Annotations served by TEPIDAS

TEPIDAS annotates the HLA I molecules that can restrict a set of 3250 CD8 T-cell epitopes. Epitopes were obtained from the EPIMHC [6] and IMMUNEEPITOPE (http://www.immuneepitope.org/) databases, and were selected to be experimentally defined in humans infected with the pathogen or immunized with the relevant source antigen. HLA I-restriction annotations can be classified as experimental, when determined experimentally, or predicted. Predictions of the epitopes binding HLA I molecules, were obtained using a set of 72 position-specific scoring matrices (PSSMs), also known as weight matrices of profiles, which are obtained from aligned peptides known to bind to the relevant HLA I molecules. This predictive method is described in full detail at [7]. In addition to the experimental and predicted data, the cumulative phenotypic frequency (CMV) of the T-cell epitope HLA I restriction is also provided for five ethnic groups (Black, Caucasian, Hispanic, North American natives and Asian). CMV was computed using the gene and haplotype frequencies of the relevant HLA I alleles [8]. The potential population protection coverage of a T cell epitope-based vaccine is determined by the percentage of the population that could elicit a T cell response to the epitopes, which in turn is given by the CMV of HLA I molecules restricting these epitopes.

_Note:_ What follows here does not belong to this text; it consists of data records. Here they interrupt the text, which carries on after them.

Lemma source_digests_dir env src fs m :
  stat fs src = Some (Dir m) →
  source_digests env src fs =
  (Raise (FailJson ("attempted to take checksum of directory: " +:+ src)), fs, []).
Proof.
  intros E. unfold source_digests, module_sha1, bind.
  rewrite digest_from_file_run, E. reflexivity.
Qed.

(** The events of lines 182-188 on a destination that leads to a file. *)
Definition dest_events (fs : FS) (dest : path) : list Event :=
  [EExists dest; EIslink dest]
  ++ (if path_islink fs dest then [ERealpath dest] else [])
  ++ [EIsdir (real_dest fs dest); EAccess (real_dest fs dest)]
  ++ (if access_R_OK fs dest then [EDigest (real_dest fs dest)] else []).

Lemma resolve_dest_missing env dest fs :
  stat fs dest = None →
  resolve_dest env dest fs = (Raise (FailJson (msg_no_dest dest)), fs, [EExists dest]).
Proof.
  intros E. unfold resolve_dest, bind, observe, path_exists. rewrite E. reflexivity.
Qed.

Lemma resolve_dest_dir env dest fs m :
  stat fs dest = Some (Dir m) →
  resolve_dest env dest fs =
  (Raise (FailJson (msg_is_dir (real_dest fs dest))), fs,
   [EExists dest; EIslink dest]
   ++ (if path_islink fs dest then [ERealpath dest] else [])
   ++ [EIsdir (real_dest fs dest)]).
Proof.
  intros E. destruct (stat_real_dest fs dest _ E) as (Hd & _ & Hn).
  destruct (own_name_stat fs _ _ Hd Hn) as (_ & Hs & _).
  unfold resolve_dest, bind, observe, path_exists, when, fail_json, raise, ret.
  rewrite E. simpl. unfold real_dest in *.
  destruct (path_islink fs dest); simpl;
    unfold path_isdir; rewrite Hs; reflexivity.
Qed.

Lemma resolve_dest_file env dest fs c m :
  stat fs dest = Some (File c m) →
  resolve_dest env dest fs =
  (Ok (real_dest fs dest, if readable m then Some (sha1_hex env c) else None),
   fs, dest_events fs dest).
Proof.
  intros E. destruct (stat_real_dest fs dest _ E) as (Hd & _ & Hn).
  destruct (own_name_stat fs _ _ Hd Hn) as (_ & Hs & _).
  unfold resolve_dest, dest_events, bind, observe, path_exists, when, ret,
    module_sha1.
  rewrite E. simpl. unfold access_R_OK at 2. rewrite E.
  unfold real_dest in *.
  destruct (path_islink fs dest), (readable m) eqn:R;
    unfold path_isdir, access_R_OK;
    run_with ltac:(rewrite ?Hs, ?R, ?digest_from_file_run); reflexivity.
Qed.

(** ** Writing *)

(** Putting a file or a directory where no link was leaves every path
    resolving as before. *)
Lemma follow_insert_nonlink (fs : FS) q n k p :
  (∀ t, fs !! q ≠ Some (Link t)) → (∀ t, n ≠ Link t) →
  follow (<[q := n]> fs) k p = follow fs k p.
Proof.
  intros Hq Hn. revert p. induction k as [|k IH]; intros p; simpl;
    destruct (decide (q = p)) as [->|Hne].
  - rewrite lookup_insert_eq.
    destruct n; [| |exfalso; eapply Hn; reflexivity];
      destruct (fs !! p) as [[| |t]|] eqn:E; try reflexivity;
      exfalso; eapply Hq; first [eassumption | reflexivity].
  - rewrite lookup_insert_ne by assumption. reflexivity.
  - rewrite lookup_insert_eq.
    destruct n; [| |exfalso; eapply Hn; reflexivity];
      destruct (fs !! p) as [[| |t]|] eqn:E; try reflexivity;
      exfalso; eapply Hq; first [eassumption | reflexivity].
  - rewrite lookup_insert_ne by assumption.
    destruct (fs !! p) as [[| |t]|]; try reflexivity. apply IH.
Qed.

Lemma write_file_ok (fs fs' : FS) p c :
  write_file fs p c = inr fs' →
  ∃ q m, follow fs MAXSYMLINKS p = Some q ∧ fs' = <[q := File c m]> fs ∧
         (fs !! q = None ∨ ∃ c0, fs !! q = Some (File c0 m)).
Proof.
  unfold write_file. destruct (follow fs MAXSYMLINKS p) as [q|]; [|discriminate].
  destruct (fs !! q) as [[c0 m| |]|] eqn:E; try discriminate.
  - destruct (writable m); [|discriminate]. intros [= <-]. eauto 10.
  - intros [= <-]. eauto 10.
Qed.

Lemma write_file_err (fs : FS) p c x :
  write_file fs p c = inl x → is_IOError x = true.
Proof.
  unfold write_file. intros H. repeat case_match; simplify_eq; reflexivity.
Qed.

Lemma read_file_err (fs : FS) p x :
  read_file fs p = inl x → is_IOError x = true.
Proof.
  unfold read_file. intros H. repeat case_match; simplify_eq; reflexivity.
Qed.

Lemma read_file_ok (fs : FS) p c :
  read_file fs p = inr c → ∃ m, stat fs p = Some (File c m) ∧ readable m = true.
Proof.
  unfold read_file, stat. destruct (follow fs MAXSYMLINKS p) as [q|]; [|discriminate].
  destruct (fs !! q) as [[c0 m| |]|]; try discriminate.
  destruct (readable m) eqn:R; [|discriminate]. intros [= <-]. eauto.
Qed.

(** A successful [copy2] writes one file, which is not the one copied and
    was a file or missing before, and touches nothing else. *)
Lemma copy2_ok (fs fs1 : FS) src dst :
  copy2 fs src dst = inr fs1 →
  ∃ q c m, follow fs MAXSYMLINKS (copy_target fs src dst) = Some q ∧
           stat fs src = Some (File c m) ∧
           fs1 = <[q := File c m]> fs ∧
           follow fs MAXSYMLINKS src ≠ Some q ∧
           (fs !! q = None ∨ ∃ c0 m0, fs !! q = Some (File c0 m0)).
Proof.
  unfold copy2. set (tgt := copy_target fs src dst).
  destruct (samefile fs src tgt) eqn:S; [discriminate|].
  destruct (read_file fs src) as [x|c] eqn:Rd; [discriminate|].
  destruct (read_file_ok _ _ _ Rd) as (m & Hs & _). rewrite Hs.
  destruct (write_file fs tgt c) as [x|fs'] eqn:W; [discriminate|].
  destruct (write_file_ok _ _ _ _ W) as (q & m0 & F & -> & Hq).
  intros [= <-]. exists q, c, m.
  assert (Hnl : ∀ t, fs !! q ≠ Some (Link t)).
  { intros t. eapply follow_not_link, F. }
  split; [exact F|]. split; [reflexivity|]. split.
  - unfold set_meta. rewrite follow_insert_nonlink by (assumption || discriminate).
    rewrite F, lookup_insert_eq. apply insert_insert_eq.
  - split.
    + intros Fs.
      assert (Hsq : fs !! q = Some (File c m)).
      { clear S. unfold stat in Hs. rewrite Fs in Hs. exact Hs. }
      unfold samefile in S. rewrite Fs, F, Hsq in S.
      rewrite bool_decide_eq_true_2 in S by reflexivity. discriminate.
    + destruct Hq as [Hq|[c0 Hq]]; eauto.
Qed.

Accessing TEPIDAS from the SPICE graphical client

SPICE [9] is a Java program that can be used to visualize annotations of protein sequences and protein structures. It is available at: http://www.efamily.org.uk/software/dasclients/spice. SPICE accepts either a PDB or a UniProt accession code, and integrates information from four different types of DAS servers: 1) a protein sequence server that provides the sequence (typically UniProt), 2) an alignment server that provides the alignment between the protein sequence and its structure, 3) a structure server that serves the 3D coordinates displayed, and 4) several feature servers that provide pre-calculated annotations, as for example TEPIDAS among others.

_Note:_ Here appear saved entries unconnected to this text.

(* ===== verification/Prelude.v ===== *)
(** * A verification development of the MEEP geometry core (src/1.2.1/src/vec.cpp)

    The program.  [vec.cpp] is the geometry, indexing, symmetry and
    domain-decomposition layer under MEEP's Yee-lattice field solver.
    Coordinates ([ivec]: lattice points in half-cell units; [vec]:
    continuous points) underlie continuous boxes ([volume]) and the
    discretised domain descriptor ([grid_volume]); the domain splitter
    cuts a [grid_volume] into parts for parallel workers; a [symmetry]
    (a chain of point-group generators) acts on directions, points,
    volumes and field components, and [reduce] folds a weighted volume
    list by it.  The snapshot, near-to-far-field and mode-volume classes
    at the end of the file sample fields on boxes through this layer.

    Files, in dependency order, and what they model:
    - [Prelude] (this file): C++ [int] as [Z] ([int]), the outcome type
      [res] of code that can [abort], dereference a null pointer or divide
      by zero, with its [let*] notation in [meep_scope]; loops whose body
      may abort ([res_fold_left]); meep's [min]/[max] on doubles
      ([dmin], [dmax]); products and sums over direction lists; Z
      division lemmas; the lemmas that read an indexed array loop
      ([for (i...) a[i] = f(a[i])], stdpp's [alter]/[insert] folded over
      [seq]) as a [map] ([loop_alter], [res_loop_alter]); the [meep] hint
      databases.
    - [Geom]: the enums of meep/vec.hpp ([ndim], [direction], [component],
      [derived_component]) and their integer values, the direction loops
      [LOOP_OVER_DIRECTIONS] ([loop_dirs]) and [FOR_DIRECTIONS]
      ([all_dirs]), the component helpers; the name tables
      ([dimension_name], [direction_name], the three [component_name]
      overloads), [first_field_component] and [yucky_direction] switch on
      those integer values, with the fall-through of a value out of the
      enum.
    - [Coord]: [ivec] and [vec] (modules [IVec], [Vec]) as a dimension tag
      and a five-entry table; [min] and [max] as the loop over the
      directions of the first argument; [round_up_to_even], [my_round],
      [yucky_val].
    - [Stupidsort]: the two [stupidsort] overloads (module [Stupidsort]),
      the in-place compaction of the interpolation arrays.
    - [Volume]: [class volume] (module [Volume]): constructor, measures,
      [intersect_with], [contains], [normal_direction].
    - [GridVolume]: [class grid_volume] (module [GridVolume]) as a record
      of its fields; every mutating method ([set_num_direction],
      [set_origin], [shift_origin], [pad_self], [halve], [num_changed])
      is a function on the record; [index], [iloc], ownership, corners,
      boundary enumeration, [yee2cent]/[cent2yee] offsets, the
      constructors [volone] ... [volcyl].
    - [Interpolate]: both overloads of [grid_volume::interpolate] (module
      [Interpolate]): the corner loop over [already_have], the
      renormalisation, the clipping and its abort, the equal-weights
      pass, then the ownership filter, the flat indices and the two
      [contains(p)] checks of the [indices] version.
    - [Resolution]: [grid_volume::loc_at_resolution] and
      [ntot_at_resolution] (module [Resolution]): the loop over [X..R]
      with its state [(where, index)] and the product of sample counts.
    - [Derived]: [derived_component_func], [poynting_fun] and
      [energy_fun] (module [Derived]); [grid_volume::has_field] of
      meep/vec.hpp (not in the repository) is a section parameter whose
      one hypothesis is that a grid has components only along its frame.
    - [Snapshot]: [class snapshot] (module [Snapshot]): the constructor's
      sizing and packing of the sampled box ([n_car], [n_dims], [rank]),
      [create_dft] as the list of [add_dft_pt] calls it makes, the
      master's store slots of [pass_data] and the values it stores (the
      chunk averages and the [Ssend] loop over processes),
      [add_component], the file and datasets of [output_snapshot].
    - [SnapshotMemory]: the heap blocks behind [_data_mag], [_data_arg]
      and [_h5file] (module [SnapshotMemory]), a stdpp [gmap] from
      addresses to blocks: the allocations of [pass_data], the reads,
      writes and deletes of [output_snapshot], [output], and the
      [_data_mag]/[_data_arg] part of the destructor.
    - [Nf2ff]: [class nf2ff] (module [Nf2ff]): the constructor and
      [create_snaps] (one snapshot per recorded face), [return_component],
      the shape [allocate] gives [_near_data] and the elements
      [pass_data] stores; and, as explicit state passing over the pointer
      members, [allocate], [pass_data], [process], [calculate],
      [output], [output_snaps] and the destructor.
    - [ModeVolume]: [class mode_volume] (module [ModeVolume]): the
      constructor with its snapshot of [Ex, Ey, Ez], [local_calc] (the
      loop over the local [n_car] box, the averages of the DFT chunks,
      [|E|^2 eps], its maximum and sum), the master's gathering and
      division in [pass_data], and [output] as the two in sequence; the
      DFT chunks and [fields::get_eps] are section parameters.
    - [Split]: [split_at_fraction] and [split] (module [Split]).
    - [GridIntersect]: [grid_volume::intersect_with], with and without the
      slabs of [*this] outside the other grid, and its parity and
      point-count checks (module [GridIntersect]).
    - [Effort]: [split_by_effort] (module [Effort]): the scan of cut
      points weighed by an effort table, the fallback to [split], the
      recursion.
    - [Symmetry]: [class symmetry] as a list of generator nodes (the head
      is [*this], the tail [*next], [[]] the null pointer); [identity],
      [mirror], [rotate2], [rotate4], [r_to_minus_r_symmetry],
      [operator+], [operator*], [multiplicity], [transform] on directions,
      lattice points, points, volumes and components, [phase_shift],
      [is_primitive], [operator==].
    - [Reduce]: [symmetry::reduce] over a [volume_list] kept as a list in
      link order.

    The theorems, by group (claim numbers of the manifest):
    - splitter: [split] is total on its domain, with enough fuel (C3); its
      parts partition the owned lattice points (C1) and conserve the
      owned-point count (C2);
    - grid_volume: [index] inverts [iloc] (C4); every descriptor reached
      from the constructor by the mutating methods keeps its caches and
      origin consistent (C5, a reachability invariant by rule induction);
    - symmetry: [transform] refines the group element in mixed radix on
      directions and flips (C6) and on phases where the chain allows it
      (C7); [operator+] is the product group (C8); [phase_shift] applies
      the determinant rule to pseudovectors (C9); component transforms
      never abort (C10); a generator that maps every direction to itself
      reflects a lattice point about its symmetry point exactly in the
      flipped coordinates, an involution (C11);
    - reduce: the first pass keeps one entry per symmetry orbit, no image
      of an entry matching the key of an entry behind it, and represents
      every input entry of nonzero weight (C36);
    - interpolation: the corner loop is an exact multilinear
      interpolation, weights summing to one and reproducing the point
      (C22); the [locs] version never aborts and returns weights each
      zero or at least [1e-13], summing to one within [8e-13] (C21); the
      [indices] version never aborts (C23); [stupidsort] keeps exactly
      the non-tiny entries, as a permutation, ahead of cleared slots
      (C24);
    - resampling: [ntot_at_resolution] never aborts and is at least one
      ([ntot_at_resolution_total]); [loc_at_resolution] is injective
      below it, a mixed-radix decoding (C27), and places every point
      inside the sampled span ([loc_at_resolution_in_span]);
    - derived components: each Poynting flux [S_d] computes the [d]
      component of [Re(conj(E) x H)] in the grid's frame, except [Sz] of a
      cylindrical grid, which reads the Cartesian [Ex, Hy, Ey, Hx] the
      grid does not have (C29, a code bug); the energy densities never
      abort and read at most twelve well-paired components (C30), and
      their value is a nonnegative half-sum for lossless media
      ([energy_density_nonneg]);
    - snapshots and nf2ff: the packing of a snapshot box and the index
      choices of [create_dft] are inverse, so every lattice point of the
      box is sampled once (C32); [pass_data] fills its output arrays
      exactly (C33) with the sum over processes of their values when
      each sample is non-zero on one process only (C14); the datasets of
      [output_snapshot] have distinct names exactly when the snapshot's
      components are distinct (C26); the hemisphere samples of
      [create_dft_sphere] lie at distance [radius] from the center for
      [d = Z], and from a permutation of it for [d = Y] and [d = X]
      (C17, a code bug); in three dimensions the elements [nf2ff::pass_data]
      stores stay inside [_near_data] when the box spans more than one
      sample on each axis (C34), and fall past the rows [allocate] made
      for every box of one sample along x and more along z whose y faces
      are recorded (C35, a code bug);
    - mode volume: [output] on the master gives a mode volume of at most
      the number of samples in units of a cell, or a non-finite value
      when the field vanishes everywhere (C28);
    - intersect_with: on grids of the same lattice parity none of its
      three runtime checks fires and the slabs conserve the points (C15);
    - where the code departs from the specification: a chained element
      that takes its node's own step and then the tail's drops the power
      of the node's phase (C12, a code bug); [transform(d, n)] is not
      periodic: [n = multiplicity()] dereferences the null tail of every
      chain (C13); [reduce] keeps the low half of a self-symmetric entry
      where the specification's example keeps the high half
      ([reduce_spec_example]); the upper
      parity check of [intersect_with] can never fire (C16), so an odd
      upper corner only trips the point count
      ([intersect_odd_corners]); [split_by_effort]
      with an empty table does not reproduce [split]
      ([effort_empty_table_differs]), applies the
      cut found along Z to R in cylindrical grids with [nr == nz] (C19),
      and converts a NaN to [int] whenever no region of nonzero effort
      meets a side of a cut (C20);
      in three dimensions [mode_volume::local_calc] reads the snapshot's
      chunk array, which has the packed shape [n_dims], over the
      unpacked [n_car] box: out of bounds exactly when an axis of one
      sample precedes an axis of more (C25, a code bug); a non-null DFT
      chunk with no values makes the volume sum non-finite (C31); on the
      master [snapshot::output] and the destructor leave the [2 n_c]
      value arrays of [pass_data] allocated (C18, a code bug);
      [stupidsort] is not the stable compaction the specification
      describes ([stupidsort_not_stable]).

    Numbers.  C++ [int] is [Z]: the arithmetic of the modelled code stays
    far below 2^31 on the grids it describes, and the theorems are stated
    without a width bound.  Truncating C division and remainder are
    [Z.quot] and [Z.rem].  C++ [double] is an exact rational [Q]: exact
    where the code computes on small integers (all of the splitter's
    arithmetic, where [(int)(x + 0.5)] is [c_int]) and an idealisation
    elsewhere (no rounding in [volume] comparisons, [round_float] is the
    identity).  Complex phases are Gaussian integers and complex weights
    pairs of rationals.  In [interpolate] the corner weights are exact
    products, the renormalisation adds zero, and the thresholds [2e-15],
    [1e-13] and [1e-8] are kept as rationals.

    Fuel.  [split] runs [split_fuel] with [split_bound gv] (one plus the
    sum of the extents; each cut shrinks the sum by at least one), and
    [split_by_effort] runs with the same bound (no claim relies on it);
    [transform] runs [transform_fuel] with [transform_bound] (one plus the
    sum of the generator orders; each node recurses at most [g - 1] times
    on itself before passing to its tail); the bounds of [split] and
    [transform] are proved enough, so their [Fatal (Abort "fuel")]
    branches are dead.  [add_while_neg]
    ([iloc]'s [while (x < 0) x += step]) runs with [-x] steps, enough
    for a step of at least 1.

    In [loc_at_resolution] and [ntot_at_resolution] the product of the
    sample counts is a [Z]: the overflow of [mytot] in [int] is not
    modelled.  In [derived_component_func] the writes [cs[nfields++]]
    that could run past [cs[11]] before the [nfields > 12] check are
    not modelled: under the frame hypothesis there are at most twelve
    (C30).

    In [nf2ff] the [(int) ceil(sqrt((double) n))] of [res_angle] is
    [Z.sqrt_up n], exact for the small [n] of a sampled box; the [%f]
    rendering of the frequency in the snapshot names and the
    [(int) ceil(pi * res / sqrt(2.0))] of hemisphere snapshots are
    section parameters.  The pointer members of [nf2ff] are [Uninit],
    [Null], [Live] or [Freed]; testing or deleting an uninitialised
    pointer, and deleting a freed one, are [Fatal (UndefinedBehaviour _)].

    In [mode_volume] a non-finite double (NaN of [0.0 / 0.0], or a
    division by [0.0]) is [None] of [option Q]: it propagates through the
    sums, and a comparison [local_val > max_val] with it is false.  The
    MPI exchange of [pass_data] is the list of the processes' [(vol,
    max_val)] the master receives.

    Not modelled: the printing functions ([grid_volume::print]) and the
    [printf] diagnostics before aborts; the copy constructor and
    assignment of [symmetry], which the list model's value semantics
    make the identity; [grid_volume::has_field] and the other members of
    meep/vec.hpp, which are not in the repository; the MPI layer
    ([Ssend], [send], [am_master]: the values a process receives are
    parameters), the [abs]/[arg] of the stored values, the contents
    written to HDF5 files and the floating-point far-field sums of
    [nf2ff::calculate]; in [create_dft_sphere], [pi], [sin] and [cos]
    are section parameters (the hemisphere theorem assumes only
    [sin^2 + cos^2 = 1]); the [snapshot] destructor's release of the DFT chunk
    arrays, [_center], [_size], [_name] and [_c], which the model does
    not allocate; [delete] of memory from [new[]], which the code does
    throughout, is treated as [delete[]]; in [mode_volume] the destructor, the
    [am_now_working_on] bookkeeping, the [master_printf] of [output] and
    [_snap->output()] (HDF5), and the [fields] class that holds the DFT
    chunks and [get_eps];
    [polar(1, m pi)] phases of [r_to_minus_r_symmetry] for a
    non-integer [m]. *)

From Stdlib Require Export ZArith QArith Qround Qminmax Qabs Lia Lqa String.
From stdpp Require Export base decidable list.

Abbreviation int := BinNums.Z.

SPICE retrieves the protein sequence pertaining to the selected UniProt accession number, and displays it as a ruler with relative position numbers. Annotations, such as TEPIDAS annotation features, are listed below the sequence in that figure. On the left of the panel, below the ’tepidas‘ descriptor, appears the type of HLA I molecule of the corresponding feature shown as a colored rectangle on the right. When the user clicks on a feature, a pop-up window appears, containing all the information of the feature, including the explanatory note. In addition, the PDB coordinates of the selected feature, if available, will be highlighted at the left panel, enabling the location of the epitope at the 3D structure whenever there is a match between sequence and structure (Figure 1).

Figure 1

SPICE viewer window. Left panel provides a 3D visualization of the molecule. Right panel displays the annotations provided by the distributed serves. This figure was generated using the UniProt code P35961 as the reference sequence. SPICE"s alignment server automatically maps the protein sequence to a 3D structure (1G9N in this example). Feature annotations from TEPIDAS are displayed in the right center panel as rectangular tracks colored as the HLA I molecules on their left under the tepidas source descriptor.

Conclusion

DAS is an important, simple and yet powerful system for exchanging and viewing biological data that is already being used in real-world bioinformatics applications. The TEPIDAS annotation server described in this chapter is a clear example of how epitope data can be integrated and shared by the research community using the DAS architecture. The complexity of immune interactions and the data intensive nature of immune research make Immunoinformatics a suitable area that could greatly benefit from the advantages of using such a powerful integration and annotation system, allowing to gain a more insightful understanding of the complexities of the immune system.